Homélie pour la fête de l’Immaculée Conception le 8 décembre 2020, église Saint Pierre-Limoges.

En ce temps de l’Avent, nous fêtons Marie conçue sans péché. Cette fête de l’Immaculée Conception s’inscrit dans le plan d’amour de Dieu pour les hommes. A l’écoute de la Parole de Dieu qui nous est donnée en ce jour, nous sommes appelés à mettre Dieu au cœur de nos vies à la suite de Marie.

Dans la première lecture, écoutons une femme, celle qu’Adam appelle « la chair de ma chair, les os de mes os », dire à Dieu : « le serpent m’a trompé et j’ai mangé du fruit de l’arbre interdit. » L’arbre de la connaissance du bien et du mal dont Dieu avait interdit de manger le fruit. Cette femme prend conscience ici qu’elle se sépare de Dieu. Quelle lucidité sur sa condition humaine. Elle prend conscience de sa capacité à désobéir à Dieu pour se laisser à son propre désir. Elle nous révèle notre capacité humaine à agir en toute liberté d’une manière désaccordée à Dieu. Elle découvre que le mal est inhérent à la condition humaine. C’est alors que cette femme va prendre son nom, Eve : « la vivante parce qu’elle est la mère de tous les vivants. » Elle devient la mère de tous, en ce que nous sommes capables de nous désaccorder de Dieu en laissant le mal nous guider, agir en nous.

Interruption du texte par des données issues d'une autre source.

(** The first page of the refilled set is handed out. *)
Lemma pcplist_take nd cpu ps nd1 nd2 p l :
  refilled nd cpu ps nd1 nd2 → pcp_lists ps = p :: l →
  let ps' := mk_pcp (pcp_count ps - 1) (pcp_high ps) (pcp_batch ps) l in
  granted nd 0 p (put_pcp zi cpu ps' nd1).
Proof.
  intros [Hnode Hi1 (Hc & Hnd & Hba & Hhi & Hle) Hpg Hav Hfr _] Hl ps'. rewrite Hl in *. apply NoDup_cons in Hnd as [Hpl Hnd].
  destruct (Hpg p) as (Hcl & Hnf & Hnc); [left|].
  assert (Hav' : ∀ q, avail (put_pcp zi cpu ps' nd1) zi q ↔ avail nd zi q ∧ ¬ inb p 0 q).
  { intros q. rewrite <-Hav, Hnode, !avail_put_pcp, inb_0, Hl, elem_of_cons. simpl. split.
    - intros [Hq|[Hq|(c & Hne & Hq)]].
      + split; [by left|]. by intros ->.
      + split; [tauto|]. by intros ->.
      + split; [right; right; eauto|]. intros ->. by apply (Hnc c).
    - intros [[Hq|[[->|Hq]|Hq]] Hne]; tauto. }
  split; [| | |exact Hav'|].
  - apply alloc_put_pcp; [done| |].
    + unfold pcp_ok, ps'. simpl in *. split_and!; try done; lia.
    + intros q Hq. apply Hpg. by right.
  - destruct Hcl as (pg & Hp & Hcl). eapply loose_page; [exact Hp|done|]. by rewrite free_put_pcp.
  - intros q ->%inb_0. rewrite <-Hav, Hnode, avail_put_pcp, Hl. right; left. left.
  - subst nd2. split.
    + intros zj Hz. rewrite <-(nf_zones _ _ _ _ Hfr) by done. unfold put_pcp. simpl. by rewrite !fn_lookup_insert_ne.
    + rewrite <-(nf_init _ _ _ _ Hfr). by rewrite !init_put_pcp.
    + intros q Hq. rewrite <-(nf_pages _ _ _ _ Hfr) by done. done.
    + intros q. rewrite <-(nf_kept _ _ _ _ Hfr). done.
Qed.

Lemma rmqueue_pcplist_run n nd cpu :
  alloc_inv nd →
  (∃ p nd', rmqueue_pcplist (S n) zi cpu nd = Some (Some p, nd') ∧ granted nd 0 p nd') ∨
  (rmqueue_pcplist (S n) zi cpu nd = Some (None, nd) ∧ (∀ q, ¬ is_free nd zi q) ∧ ∀ q, ¬ cached nd zi cpu q).
Proof.
  intros Hi. unfold rmqueue_pcplist. cbn [__rmqueue_pcplist]. rewrite (kbind_run _ _ _ _ _ (get_pcp_run zi cpu nd)).
  destruct (refill_run nd cpu Hi) as (ps & nd1 & nd2 & Hrun & Hrf). fold (refill cpu (pcp_of nd zi cpu)).
  rewrite (kbind_run _ _ _ _ _ Hrun), (kbind_run _ _ _ _ _ (get_pcp_run zi cpu nd2)).
  assert (pcp_of nd2 zi cpu = ps) as -> by (rewrite (rf_node _ _ _ _ _ Hrf); apply pcp_put_eq).
  destruct (pcp_lists ps) as [|p l] eqn:Hl.
  - right. destruct (rf_none _ _ _ _ _ Hrf Hl) as (-> & Hno). done.
  - left. pose proof (pcplist_take _ _ _ _ _ _ _ Hrf Hl) as Hgr. cbv zeta in Hgr.
    rewrite (kbind_run _ _ _ _ _ (set_pcp_run _ _ _ _)). rewrite (rf_node _ _ _ _ _ Hrf), put_pcp_twice.
    destruct (rf_ok _ _ _ _ _ Hrf) as (Hc & _ & _ & Hhi & Hle). rewrite Hl in Hc. simpl in Hc. rewrite s32_small by lia.
    destruct (proj2 (gr_loose _ _ _ _ Hgr) p (inb_self _ _)) as [(pg & Hp & Hcl) _].
    rewrite (kbind_run _ _ _ _ _ (check_new_page_run _ p pg Hp Hcl)). by eexists _, _.
Qed.

Lemma took_granted nd o p nd' : alloc_inv nd → took zi nd o p nd' → granted nd o p nd'.
Proof.
  intros Hi Ht. pose proof (took_alloc _ _ _ _ Hi Ht) as Hi'. destruct Ht as [_ Hl Hw Hf Hfr].
  split; [done|done|intros q Hq; left; by apply Hw| |].
  - intros q. unfold avail. rewrite Hf. setoid_rewrite (cached_frame _ _ _ _ _ Hfr). split.
    + intros [[? ?]|[c Hc]]; [tauto|]. split; [eauto|]. intros Hq. by apply (pc_loose _ _ (al_pcp _ Hi zi) c q), Hw.
    + intros [[?|?] ?]; tauto.
  - eapply node_frame_weaken; [|apply zone_node_frame; exact Hfr]. intros q. by left.
Qed.

(** What a failed [rmqueue] says. *)
Definition exhausted (nd : node) (cpu o : nat) : Prop :=
  (∀ p, aligned p o → ¬ ∀ q, inb p o q → is_free nd zi q) ∧ (o = O → ∀ q, ¬ cached nd zi cpu q).

Lemma rmqueue_run n nd cpu o :
  alloc_inv nd → (o < MAX_ORDER)%nat →
  (∃ p nd', rmqueue (S n) zi cpu o nd = Some (Some p, nd') ∧ granted nd o p nd') ∨
  (rmqueue (S n) zi cpu o nd = Some (None, nd) ∧ exhausted nd cpu o).
Proof.
  intros Hi Ho. unfold rmqueue. case_decide as H0.
  - subst o. destruct (rmqueue_pcplist_run n nd cpu Hi) as [?|(Hrun & Hnf & Hnc)]; [by left|right]. split; [done|].
    split; [|done]. intros p _ Hall. apply (Hnf p), Hall, inb_self.
  - cbn [rmqueue_loop]. destruct (rmqueue_smallest_run zi nd o (al_node _ Hi) Ho) as [(p & nd' & Hrun & Ht)|[Hrun Hno]];
      rewrite (kbind_run _ _ _ _ _ Hrun).
    + left. assert (Hck : check_new_pages (Z.to_nat (bsz o)) p nd' = Some (false, nd')).
      { apply check_new_pages_run. pose proof (bsz_pos o). rewrite Z2Nat.id by lia. intros q Hq. by apply (tk_loose _ _ _ _ _ Ht). }
      rewrite (kbind_run _ _ _ _ _ Hck). exists p, nd'. split; [done|]. by apply took_granted.
    + right. split; [done|]. by split.
Qed.

End zone.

C’est ce que nous appelons le péché.

L’auteur du récit de la Genèse ne pouvait pas imaginer le projet de Dieu pour toute l’humanité. Saint Paul, dans ce très bel hymne aux Ephésiens vient nous aider à percevoir ce projet : « En Jésus, nous sommes devenus le domaine particulier de Dieu, nous y avons été prédestinés selon le projet de celui qui réalise tout ce qu’il a décidé : il a voulu que nous vivions à la louange de sa gloire. » Voilà ce projet de Dieu, un projet de toute éternité : « que nous vivions à la louange de sa gloire. » C’est-à-dire que notre vie se tourne éternellement vers Dieu pour lui rendre grâce pour son amour pour tous. Marie va accomplir pleinement ce projet auquel nous sommes tous appelés.

Pour que ce projet s’accomplisse Dieu le Père a confié une mission à son Fils dès avant la fondation du monde. La mission de partager notre humanité pour que, par le don de sa vie, nous soyons libérés du mensonge, libérés de la division d’avec lui, libérés du serpent diabolos qui veut dire le diviseur. Dieu a voulu que la séparation d’avec lui, telle que l’a vécu Eve ne soit plus jamais à l’œuvre.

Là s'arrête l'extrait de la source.